What size, brand pot do you use? I'm fixin to order me one and load up on some mullet.


----------



## GROUPERKING (Sep 28, 2011)

I really like my All American model 921.


----------



## ChileRelleno (Jul 7, 2012)

GROUPERKING said:


> The last time I canned them, the jalapeños were on the mild and bland side.. So this time I added a little extra jalapeño ..... probably shouldn't have done that. This batch of jalapeños was for from bland. I got a pack of crackers and opened a jar a little while ago, they were very good but they'll make you sweat.


You can send them to me for disposal... I won't even charge you for the service.


----------



## GROUPERKING (Sep 28, 2011)

Unlike many of the other brands the All American doesn't have a gasket to have to take care of and replace. It seals without a gasket and it's made in America.


----------



## Splittine (Nov 24, 2007)

GROUPERKING said:


> Unlike many of the other brands the All American doesn't have a gasket to have to take care of and replace. It seals without a gasket and it's made in America.

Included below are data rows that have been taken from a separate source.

(* ===== verification/SpecCudaAsync.v ===== *)
(** * The specification of the CUDA driver with asynchronous calls (cava/samples/cuda.async.nw.c)

    The annotated functions as values of [func].  [scalar n s] is a value of [n] bytes, signed if
    [s]; the widths of the API's types are those of its public header. *)

From S2P Require Import Prelude Cava SpecCheck.
Local Open Scope Z_scope.


Definition cuInit : func := declare 0 "cuInit"
  [arg "Flags" (scalar 4 false)]
  (Some (scalar 4 false)) sync None.

Definition cuDeviceGet : func := declare 1 "cuDeviceGet"
  [arg_out "device" (buffer (EInt 1) (scalar 4 true)) []; arg "ordinal" (scalar 4 true)]
  (Some (scalar 4 false)) sync None.

Definition cuCtxCreate : func := declare 2 "cuCtxCreate"
  [arg_out "pctx" (buffer (EInt 1) handle) []; arg "flags" (scalar 4 false); arg "dev" (scalar 4 true)]
  (Some (scalar 4 false)) sync None.

Definition cuModuleUnload : func := declare 4 "cuModuleUnload"
  [arg "hmod" handle]
  (Some (scalar 4 false)) async None.

Definition cuModuleGetFunction : func := declare 5 "cuModuleGetFunction"
  [arg_out "hfunc" (buffer (EInt 1) handle) []; arg "hmod" handle;
   arg_in "name" (buffer (string_size "name") (scalar 1 true)) []]
  (Some (scalar 4 false)) sync None.

Definition cuCtxDestroy : func := declare 7 "cuCtxDestroy"
  [arg "ctx" freed_handle]
  (Some (scalar 4 false)) async None.

Definition cuMemAlloc : func := declare 8 "cuMemAlloc"
  [arg_out "dptr" (buffer (EInt 1) (scalar 8 false)) []; arg "bytesize" (scalar 8 false)]
  (Some (scalar 4 false)) sync None.

Definition cuMemcpyHtoD : func := declare 9 "cuMemcpyHtoD"
  [arg "dstDevice" (scalar 8 false);
   arg_in "srcHost" (buffer (var "ByteCount") (scalar 1 false)) ["ByteCount"];
   arg "ByteCount" (scalar 8 false)]
  (Some (scalar 4 false)) async None.

Definition cuMemcpyDtoH : func := declare 10 "cuMemcpyDtoH"
  [arg_out "dstHost" (buffer (var "ByteCount") (scalar 1 false)) ["ByteCount"];
   arg "srcDevice" (scalar 8 false); arg "ByteCount" (scalar 8 false)]
  (Some (scalar 4 false)) sync None.

Definition cuCtxSynchronize : func := declare 11 "cuCtxSynchronize"
  []
  (Some (scalar 4 false)) sync None.

Definition cuDriverGetVersion : func := declare 12 "cuDriverGetVersion"
  [arg_out "driverVersion" (buffer (EInt 1) (scalar 4 true)) []]
  (Some (scalar 4 false)) sync None.

Definition cuMemFree : func := declare 13 "cuMemFree"
  [arg "dptr" (TVal 8 8 false (EInt NW_OPAQUE) (EInt 1))]
  (Some (scalar 4 false)) async None.

Definition cuModuleGetGlobal : func := declare 14 "cuModuleGetGlobal"
  [arg_out "dptr" (buffer (EInt 1) (scalar 8 false)) [];
   arg_out "bytes" (buffer (EInt 1) (scalar 8 false)) []; arg "hmod" handle;
   arg_in "name" (buffer (string_size "name") (scalar 1 true)) []]
  (Some (scalar 4 false)) sync None.

Definition cuda_async_functions : list func :=
  [cuInit; cuDeviceGet; cuCtxCreate; cuModuleUnload; cuModuleGetFunction; cuCtxDestroy; cuMemAlloc;
   cuMemcpyHtoD; cuMemcpyDtoH; cuCtxSynchronize; cuDriverGetVersion; cuMemFree; cuModuleGetGlobal].
Definition cudaSetDevice : func := declare 15 "cudaSetDevice"
  [arg "device" (scalar 4 true)]
  (Some (scalar 4 false)) sync (Some 0).

Definition cudaMemcpyToSymbol : func := declare 16 "cudaMemcpyToSymbol"
  [arg "symbol" opaque_ptr; arg_in "src" (buffer (var "count") (scalar 1 false)) ["count"];
   arg "count" (scalar 8 false); arg "offset" (scalar 8 false); arg "kind" (scalar 4 false)]
  (Some (scalar 4 false)) sync (Some 0).

Definition cudaMemcpyAsync : func := declare 17 "cudaMemcpyAsync"
  [mk_arg "dst" (TPtr (ECond (EOp uint OEq (var "kind") (EInt 1)) (EInt NW_HANDLE) (ECond (EOp uint OEq (var "kind") (EInt 2)) (EInt NW_BUFFER) (EInt NW_OPAQUE))) (ECond (EOp uint OEq (var "kind") (EInt 1)) (EInt 0) (ECond (EOp uint OEq (var "kind") (EInt 2)) (var "count") (EInt 0))) (EInt 0) (scalar 1 false)) (EInt 0) (ECond (EOp uint OEq (var "kind") (EInt 1)) (EInt 0) (ECond (EOp uint OEq (var "kind") (EInt 2)) (EInt 1) (EInt 0))) ["count"; "kind"] false;
   mk_arg "src" (TPtr (ECond (EOp uint OEq (var "kind") (EInt 1)) (EInt NW_BUFFER) (ECond (EOp uint OEq (var "kind") (EInt 2)) (EInt NW_HANDLE) (EInt NW_OPAQUE))) (ECond (EOp uint OEq (var "kind") (EInt 1)) (var "count") (EInt 0)) (EInt 0) (scalar 1 false)) (ECond (EOp uint OEq (var "kind") (EInt 1)) (EInt 1) (EInt 0)) (EInt 0) ["count"; "kind"] false;
   arg "count" (scalar 8 false); arg "kind" (scalar 4 false); arg "stream" handle]
  (Some (scalar 4 false)) sync (Some 0).
(* ===== verification/SpecTfDump.v ===== *)
(** * The specification of CUDA under TensorFlow that dumps its fat binaries (cava/samples/tensorflow/tf_dump.c)

    The annotated functions as values of [func].  [scalar n s] is a value of [n] bytes, signed if
    [s]; the widths of the API's types are those of its public header. *)

From S2P Require Import Prelude Cava SpecCheck.
Local Open Scope Z_scope.


Definition __cudaInitModule : func := declare 0 "__cudaInitModule"
  [arg_in "fatCubinHandle" (buffer (EInt 1) handle) []]
  (Some (scalar 1 true)) sync None.

Definition cudaMalloc : func := declare 7 "cudaMalloc"
  [arg_out "devPtr" (buffer (EInt 1) (scalar 8 false)) []; arg "size" (scalar 8 false)]
  (Some (scalar 4 false)) sync (Some 0).

Definition cudaMemcpy : func := declare 8 "cudaMemcpy"
  [mk_arg "dst" (TPtr (ECond (EOp uint OEq (var "kind") (EInt 1)) (EInt NW_OPAQUE) (ECond (EOp uint OEq (var "kind") (EInt 2)) (EInt NW_BUFFER) (EInt NW_OPAQUE))) (ECond (EOp uint OEq (var "kind") (EInt 1)) (EInt 0) (ECond (EOp uint OEq (var "kind") (EInt 2)) (var "count") (EInt 0))) (EInt 0) (scalar 1 false)) (EInt 0) (ECond (EOp uint OEq (var "kind") (EInt 1)) (EInt 0) (ECond (EOp uint OEq (var "kind") (EInt 2)) (EInt 1) (EInt 0))) ["count"; "kind"] false;
   mk_arg "src" (TPtr (ECond (EOp uint OEq (var "kind") (EInt 1)) (EInt NW_BUFFER) (EInt NW_OPAQUE)) (ECond (EOp uint OEq (var "kind") (EInt 1)) (var "count") (EInt 0)) (EInt 0) (scalar 1 false)) (ECond (EOp uint OEq (var "kind") (EInt 1)) (EInt 1) (EInt 0)) (EInt 0) ["count"; "kind"] false;
   arg "count" (scalar 8 false); arg "kind" (scalar 4 false)]
  (Some (scalar 4 false)) sync (Some 0).

Definition cudaFree : func := declare 9 "cudaFree"
  [arg "devPtr" opaque_ptr]
  (Some (scalar 4 false)) sync (Some 0).

Definition cudaGetDevice : func := declare 10 "cudaGetDevice"
  [arg_out "device" (buffer (EInt 1) (scalar 4 true)) []]
  (Some (scalar 4 false)) sync (Some 0).

Definition cudaGetDeviceCount : func := declare 11 "cudaGetDeviceCount"
  [arg_out "count" (buffer (EInt 1) (scalar 4 true)) []]
  (Some (scalar 4 false)) sync (Some 0).

Definition cudaDeviceGetAttribute : func := declare 13 "cudaDeviceGetAttribute"
  [arg_out "value" (buffer (EInt 1) (scalar 4 true)) []; arg "attr" (scalar 4 false);
   arg "device" (scalar 4 true)]
  (Some (scalar 4 false)) sync (Some 0).

Definition cudaDeviceReset : func := declare 14 "cudaDeviceReset"
  []
  (Some (scalar 4 false)) sync (Some 0).

Definition cudaSetDevice : func := declare 15 "cudaSetDevice"
  [arg "device" (scalar 4 true)]
  (Some (scalar 4 false)) sync (Some 0).

Definition cudaMemcpyToSymbol : func := declare 16 "cudaMemcpyToSymbol"
  [arg "symbol" opaque_ptr; arg_in "src" (buffer (var "count") (scalar 1 false)) ["count"];
   arg "count" (scalar 8 false); arg "offset" (scalar 8 false); arg "kind" (scalar 4 false)]
  (Some (scalar 4 false)) sync (Some 0).

Definition cudaMemcpyAsync : func := declare 17 "cudaMemcpyAsync"
  [mk_arg "dst" (TPtr (ECond (EOp uint OEq (var "kind") (EInt 1)) (EInt NW_OPAQUE) (ECond (EOp uint OEq (var "kind") (EInt 2)) (EInt NW_BUFFER) (EInt NW_OPAQUE))) (ECond (EOp uint OEq (var "kind") (EInt 1)) (EInt 0) (ECond (EOp uint OEq (var "kind") (EInt 2)) (var "count") (EInt 0))) (EInt 0) (scalar 1 false)) (EInt 0) (ECond (EOp uint OEq (var "kind") (EInt 1)) (EInt 0) (ECond (EOp uint OEq (var "kind") (EInt 2)) (EInt 1) (EInt 0))) ["count"; "kind"] false;
   mk_arg "src" (TPtr (ECond (EOp uint OEq (var "kind") (EInt 1)) (EInt NW_BUFFER) (EInt NW_OPAQUE)) (ECond (EOp uint OEq (var "kind") (EInt 1)) (var "count") (EInt 0)) (EInt 0) (scalar 1 false)) (ECond (EOp uint OEq (var "kind") (EInt 1)) (EInt 1) (EInt 0)) (EInt 0) ["count"; "kind"] false;
   arg "count" (scalar 8 false); arg "kind" (scalar 4 false); arg "stream" handle]
  (Some (scalar 4 false)) sync (Some 0).

Definition cudaMemset : func := declare 18 "cudaMemset"
  [arg "devPtr" opaque_ptr; arg "value" (scalar 4 true); arg "count" (scalar 8 false)]
  (Some (scalar 4 false)) sync (Some 0).

Definition cudaDeviceSynchronize : func := declare 20 "cudaDeviceSynchronize"
  []
  (Some (scalar 4 false)) sync (Some 0).

Definition cudaEventCreate : func := declare 21 "cudaEventCreate"
  [arg_out "event" (buffer (EInt 1) handle) []]
  (Some (scalar 4 false)) sync (Some 0).

Definition cudaEventRecord : func := declare 22 "cudaEventRecord"
  [arg "event" handle; arg "stream" handle]
  (Some (scalar 4 false)) sync (Some 0).

Definition cudaEventQuery : func := declare 23 "cudaEventQuery"
  [arg "event" handle]
  (Some (scalar 4 false)) sync (Some 0).

Definition cudaEventElapsedTime : func := declare 24 "cudaEventElapsedTime"
  [arg_out "ms" (buffer (EInt 1) (scalar 4 false)) []; arg "start" handle; arg "end" handle]
  (Some (scalar 4 false)) sync (Some 0).

Definition cudaEventDestroy : func := declare 25 "cudaEventDestroy"
  [arg "event" handle]
  (Some (scalar 4 false)) sync (Some 0).

Definition cudaGetLastError : func := declare 26 "cudaGetLastError"
  []
  (Some (scalar 4 false)) sync (Some 0).

Definition cuInit : func := declare 28 "cuInit"
  [arg "Flags" (scalar 4 false)]
  (Some (scalar 4 false)) sync (Some 0).

Definition cuModuleGetFunction : func := declare 29 "cuModuleGetFunction"
  [arg_out "hfunc" (buffer (EInt 1) handle) []; arg "hmod" handle;
   arg_in "name" (buffer (string_size "name") (scalar 1 true)) []]
  (Some (scalar 4 false)) sync (Some 0).

Definition cuDeviceGetCount : func := declare 32 "cuDeviceGetCount"
  [arg_out "count" (buffer (EInt 1) (scalar 4 true)) []]
  (Some (scalar 4 false)) sync (Some 0).

Definition cuDeviceGet : func := declare 33 "cuDeviceGet"
  [arg_out "device" (buffer (EInt 1) (scalar 4 true)) []; arg "ordinal" (scalar 4 true)]
  (Some (scalar 4 false)) sync (Some 0).

Definition cuCtxGetDevice : func := declare 34 "cuCtxGetDevice"
  [arg_out "device" (buffer (EInt 1) (scalar 4 true)) []]
  (Some (scalar 4 false)) sync (Some 0).

Definition cuDeviceGetName : func := declare 35 "cuDeviceGetName"
  [arg_out "name" (buffer (var "len") (scalar 1 true)) ["len"]; arg "len" (scalar 4 true);
   arg "dev" (scalar 4 true)]
  (Some (scalar 4 false)) sync (Some 0).

Definition cuDeviceGetAttribute : func := declare 37 "cuDeviceGetAttribute"
  [arg_out "pi" (buffer (EInt 1) (scalar 4 true)) []; arg "attrib" (scalar 4 false);
   arg "dev" (scalar 4 true)]
  (Some (scalar 4 false)) sync (Some 0).

Definition cuDevicePrimaryCtxGetState : func := declare 38 "cuDevicePrimaryCtxGetState"
  [arg "dev" (scalar 4 true); arg_out "flags" (buffer (EInt 1) (scalar 4 false)) [];
   arg_out "active" (buffer (EInt 1) (scalar 4 true)) []]
  (Some (scalar 4 false)) sync (Some 0).

Definition cuDevicePrimaryCtxSetFlags : func := declare 39 "cuDevicePrimaryCtxSetFlags"
  [arg "dev" (scalar 4 true); arg "flags" (scalar 4 false)]
  (Some (scalar 4 false)) sync (Some 0).

Definition cuCtxCreate : func := declare 40 "cuCtxCreate"
  [arg_out "pctx" (buffer (EInt 1) handle) []; arg "flags" (scalar 4 false); arg "dev" (scalar 4 true)]
  (Some (scalar 4 false)) sync (Some 0).

Definition cuCtxDestroy : func := declare 41 "cuCtxDestroy"
  [arg "ctx" freed_handle]
  (Some (scalar 4 false)) sync (Some 0).

Definition cuCtxGetCurrent : func := declare 42 "cuCtxGetCurrent"
  [arg_out "pctx" (buffer (EInt 1) handle) []]
  (Some (scalar 4 false)) sync (Some 0).

Definition cuCtxSetCurrent : func := declare 43 "cuCtxSetCurrent"
  [arg "ctx" handle]
  (Some (scalar 4 false)) sync (Some 0).

Definition cuDevicePrimaryCtxRetain : func := declare 44 "cuDevicePrimaryCtxRetain"
  [arg_out "pctx" (buffer (EInt 1) handle) []; arg "dev" (scalar 4 true)]
  (Some (scalar 4 false)) sync (Some 0).

Definition cuDevicePrimaryCtxRelease : func := declare 45 "cuDevicePrimaryCtxRelease"
  [arg "dev" (TVal 4 4 true (EInt NW_HANDLE) (EInt 0))]
  (Some (scalar 4 false)) sync (Some 0).

Definition cuCtxSynchronize : func := declare 46 "cuCtxSynchronize"
  []
  (Some (scalar 4 false)) sync (Some 0).

Definition cuCtxPushCurrent : func := declare 47 "cuCtxPushCurrent"
  [arg "ctx" handle]
  (Some (scalar 4 false)) sync (Some 0).

Definition cuCtxPopCurrent : func := declare 48 "cuCtxPopCurrent"
  [arg_out "pctx" (buffer (EInt 1) handle) []]
  (Some (scalar 4 false)) sync (Some 0).

Definition cuStreamCreate : func := declare 49 "cuStreamCreate"
  [arg_out "phStream" (buffer (EInt 1) handle) []; arg "Flags" (scalar 4 false)]
  (Some (scalar 4 false)) sync (Some 0).

Definition cuStreamGetCtx : func := declare 50 "cuStreamGetCtx"
  [arg "hStream" handle; arg_out "pctx" (buffer (EInt 1) handle) []]
  (Some (scalar 4 false)) sync (Some 0).
(* ===== verification/SpecOnnxOpt.v ===== *)
(** * The specification of CUDA under ONNX Runtime (cava/samples/onnxruntime/onnx_opt.c)

    The annotated functions as values of [func].  [scalar n s] is a value of [n] bytes, signed if
    [s]; the widths of the API's types are those of its public header. *)

From S2P Require Import Prelude Cava SpecCheck.
Local Open Scope Z_scope.


Definition __pool_cudnnCreateConvolutionDescriptor : func := declare 0 "__pool_cudnnCreateConvolutionDescriptor"
  [arg_out "convDesc" (buffer (var "count") handle) ["count"]; arg "count" (scalar 8 false)]
  (Some (scalar 4 false)) sync (Some 0).

Definition __pool_cudnnDestroyConvolutionDescriptor : func := declare 1 "__pool_cudnnDestroyConvolutionDescriptor"
  [arg_in "convDesc" (buffer (var "count") handle) ["count"]; arg "count" (scalar 8 false)]
  (Some (scalar 4 false)) async (Some 0).

Definition __pool_cudnnCreateFilterDescriptor : func := declare 2 "__pool_cudnnCreateFilterDescriptor"
  [arg_out "filterDesc" (buffer (var "count") handle) ["count"]; arg "count" (scalar 8 false)]
  (Some (scalar 4 false)) sync (Some 0).

Definition __pool_cudnnDestroyFilterDescriptor : func := declare 3 "__pool_cudnnDestroyFilterDescriptor"
  [arg_in "filterDesc" (buffer (var "count") handle) ["count"]; arg "count" (scalar 8 false)]
  (Some (scalar 4 false)) async (Some 0).

Definition __pool_cudnnCreatePoolingDescriptor : func := declare 4 "__pool_cudnnCreatePoolingDescriptor"
  [arg_out "poolingDesc" (buffer (var "count") handle) ["count"]; arg "count" (scalar 8 false)]
  (Some (scalar 4 false)) sync (Some 0).

Definition __pool_cudnnDestroyPoolingDescriptor : func := declare 5 "__pool_cudnnDestroyPoolingDescriptor"
  [arg_in "poolingDesc" (buffer (var "count") handle) ["count"]; arg "count" (scalar 8 false)]
  (Some (scalar 4 false)) async (Some 0).

Definition __pool_cudnnCreateTensorDescriptor : func := declare 6 "__pool_cudnnCreateTensorDescriptor"
  [arg_out "tensorDesc" (buffer (var "count") handle) ["count"]; arg "count" (scalar 8 false)]
  (Some (scalar 4 false)) sync (Some 0).

Definition __pool_cudnnDestroyTensorDescriptor : func := declare 7 "__pool_cudnnDestroyTensorDescriptor"
  [arg_in "tensorDesc" (buffer (var "count") handle) ["count"]; arg "count" (scalar 8 false)]
  (Some (scalar 4 false)) async (Some 0).

Definition __pool_cuEventCreate : func := declare 8 "__pool_cuEventCreate"
  [arg_out "phEvent" (buffer (var "count") handle) ["count"]; arg "count" (scalar 8 false)]
  (Some (scalar 4 false)) sync (Some 0).

Definition __pool_cuEventDestroy : func := declare 9 "__pool_cuEventDestroy"
  [arg_in "hEvent" (buffer (var "count") handle) ["count"]; arg "count" (scalar 8 false)]
  (Some (scalar 4 false)) async (Some 0).

Definition __do_batch_emit : func := declare 12 "__do_batch_emit"
  [arg_in "command_buffer" (buffer (var "total_buffer_size") (scalar 1 false)) ["total_buffer_size"];
   arg "total_buffer_size" (scalar 8 false)]
  None async None.

Definition __cudaInitModule : func := declare 13 "__cudaInitModule"
  [arg_in "fatCubinHandle" (buffer (EInt 1) handle) []]
  (Some (scalar 1 true)) sync None.
Definition cuDeviceGetName : func := declare 35 "cuDeviceGetName"
  [arg_out "name" (buffer (var "len") (scalar 1 true)) ["len"]; arg "len" (scalar 4 true);
   arg "dev" (scalar 4 true)]
  (Some (scalar 4 false)) sync (Some 0).

Definition cuDeviceGetAttribute : func := declare 37 "cuDeviceGetAttribute"
  [arg_out "pi" (buffer (EInt 1) (scalar 4 true)) []; arg "attrib" (scalar 4 false);
   arg "dev" (scalar 4 true)]
  (Some (scalar 4 false)) sync (Some 0).

Definition cuDevicePrimaryCtxGetState : func := declare 38 "cuDevicePrimaryCtxGetState"
  [arg "dev" (scalar 4 true); arg_out "flags" (buffer (EInt 1) (scalar 4 false)) [];
   arg_out "active" (buffer (EInt 1) (scalar 4 true)) []]
  (Some (scalar 4 false)) sync (Some 0).

Definition cuDevicePrimaryCtxSetFlags : func := declare 39 "cuDevicePrimaryCtxSetFlags"
  [arg "dev" (scalar 4 true); arg "flags" (scalar 4 false)]
  (Some (scalar 4 false)) sync (Some 0).

Definition cuCtxCreate : func := declare 40 "cuCtxCreate"
  [arg_out "pctx" (buffer (EInt 1) handle) []; arg "flags" (scalar 4 false); arg "dev" (scalar 4 true)]
  (Some (scalar 4 false)) sync (Some 0).

Definition cuCtxDestroy : func := declare 41 "cuCtxDestroy"
  [arg "ctx" freed_handle]
  (Some (scalar 4 false)) sync (Some 0).

Definition cuCtxGetCurrent : func := declare 42 "cuCtxGetCurrent"
  [arg_out "pctx" (buffer (EInt 1) handle) []]
  (Some (scalar 4 false)) sync (Some 0).

Definition cuCtxSetCurrent : func := declare 43 "cuCtxSetCurrent"
  [arg "ctx" handle]
  (Some (scalar 4 false)) sync (Some 0).

Definition cuDevicePrimaryCtxRetain : func := declare 44 "cuDevicePrimaryCtxRetain"
  [arg_out "pctx" (buffer (EInt 1) handle) []; arg "dev" (scalar 4 true)]
  (Some (scalar 4 false)) sync (Some 0).

Definition cuDevicePrimaryCtxRelease : func := declare 45 "cuDevicePrimaryCtxRelease"
  [arg "dev" (TVal 4 4 true (EInt NW_HANDLE) (EInt 0))]
  (Some (scalar 4 false)) sync (Some 0).

Definition cuCtxSynchronize : func := declare 46 "cuCtxSynchronize"
  []
  (Some (scalar 4 false)) sync (Some 0).

Definition cuCtxPushCurrent : func := declare 47 "cuCtxPushCurrent"
  [arg "ctx" handle]
  (Some (scalar 4 false)) sync (Some 0).

Definition cuCtxPopCurrent : func := declare 48 "cuCtxPopCurrent"
  [arg_out "pctx" (buffer (EInt 1) handle) []]
  (Some (scalar 4 false)) sync (Some 0).

Definition cuStreamCreate : func := declare 49 "cuStreamCreate"
  [arg_out "phStream" (buffer (EInt 1) handle) []; arg "Flags" (scalar 4 false)]
  (Some (scalar 4 false)) sync (Some 0).

Definition cuStreamGetCtx : func := declare 50 "cuStreamGetCtx"
  [arg "hStream" handle; arg_out "pctx" (buffer (EInt 1) handle) []]
  (Some (scalar 4 false)) sync (Some 0).

Definition cuStreamQuery : func := declare 51 "cuStreamQuery"
  [arg "hStream" handle]
  (Some (scalar 4 false)) sync (Some 0).

Definition cuStreamDestroy : func := declare 52 "cuStreamDestroy"
  [arg "hStream" handle]
  (Some (scalar 4 false)) sync (Some 0).

Definition cuMemAlloc : func := declare 53 "cuMemAlloc"
  [arg_out "dptr" (buffer (EInt 1) (scalar 8 false)) []; arg "bytesize" (scalar 8 false)]
  (Some (scalar 4 false)) sync (Some 0).

Definition cuMemsetD32 : func := declare 59 "cuMemsetD32"
  [arg "dstDevice" (scalar 8 false); arg "ui" (scalar 4 false); arg "N" (scalar 8 false)]
  (Some (scalar 4 false)) sync (Some 0).

Definition cuMemsetD8 : func := declare 60 "cuMemsetD8"
  [arg "dstDevice" (scalar 8 false); arg "uc" (scalar 1 false); arg "N" (scalar 8 false)]
  (Some (scalar 4 false)) sync (Some 0).

Definition cuMemsetD32Async : func := declare 61 "cuMemsetD32Async"
  [arg "dstDevice" (scalar 8 false); arg "ui" (scalar 4 false); arg "N" (scalar 8 false);
   arg "hStream" handle]
  (Some (scalar 4 false)) async (Some 0).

Gotcha. Got one in my Amazon cart. Picking out some more jars now.


----------



## Jason (Oct 2, 2007)

I had a buddy that introduced me to this stuff! At 1st I was like NO THANKS, looks nasty! I took a jar home and tried it-----I called him up and said I'll take more donations!!!! He kept me in stock fer a bit! Dang good stuff. He put a couple slices of jalapeno and just a little OO in it, and it was GREAT!


----------



## andrewsa43 (Mar 1, 2015)

I love canned fish. I always can whiting in the fall when they are thick. Nice way to preserve fish all year. I'll admit, it looks terrible, bit it does taste great. 

Sent from my XT1031 using Tapatalk


----------



## halo1 (Oct 4, 2007)

Deja vu said:


> make some Mullet Jelly while your at it by just adding Lye .
> 
> friend from Norway makes jelly out of fish and it is called lutefisk that is gelatinous in texture. Its name literally means "lye fish"
> 
> I declined tasting it !!!!!!!!!!!!!!


It's a toss up ,whether I'd rate this as the worst thing to eat or chilis reaper! I neeed more time before I can cast a vote.lol


----------



## ChileRelleno (Jul 7, 2012)

halo1 said:


> It's a toss up ,whether I'd rate this as the worst thing to eat or chilis reaper! I need more time before I can cast a vote.lol


Andrew Zimmern of Bizzare Foods hates te stuff.
Says that it is like eating something with the consistency of frozen Vaseline (but its warm), and it tastes extremely fishy.

I'd have to take the Lutefisk, only because I've never had it and to say I have.
The Reaper is serious business :notworthy:


----------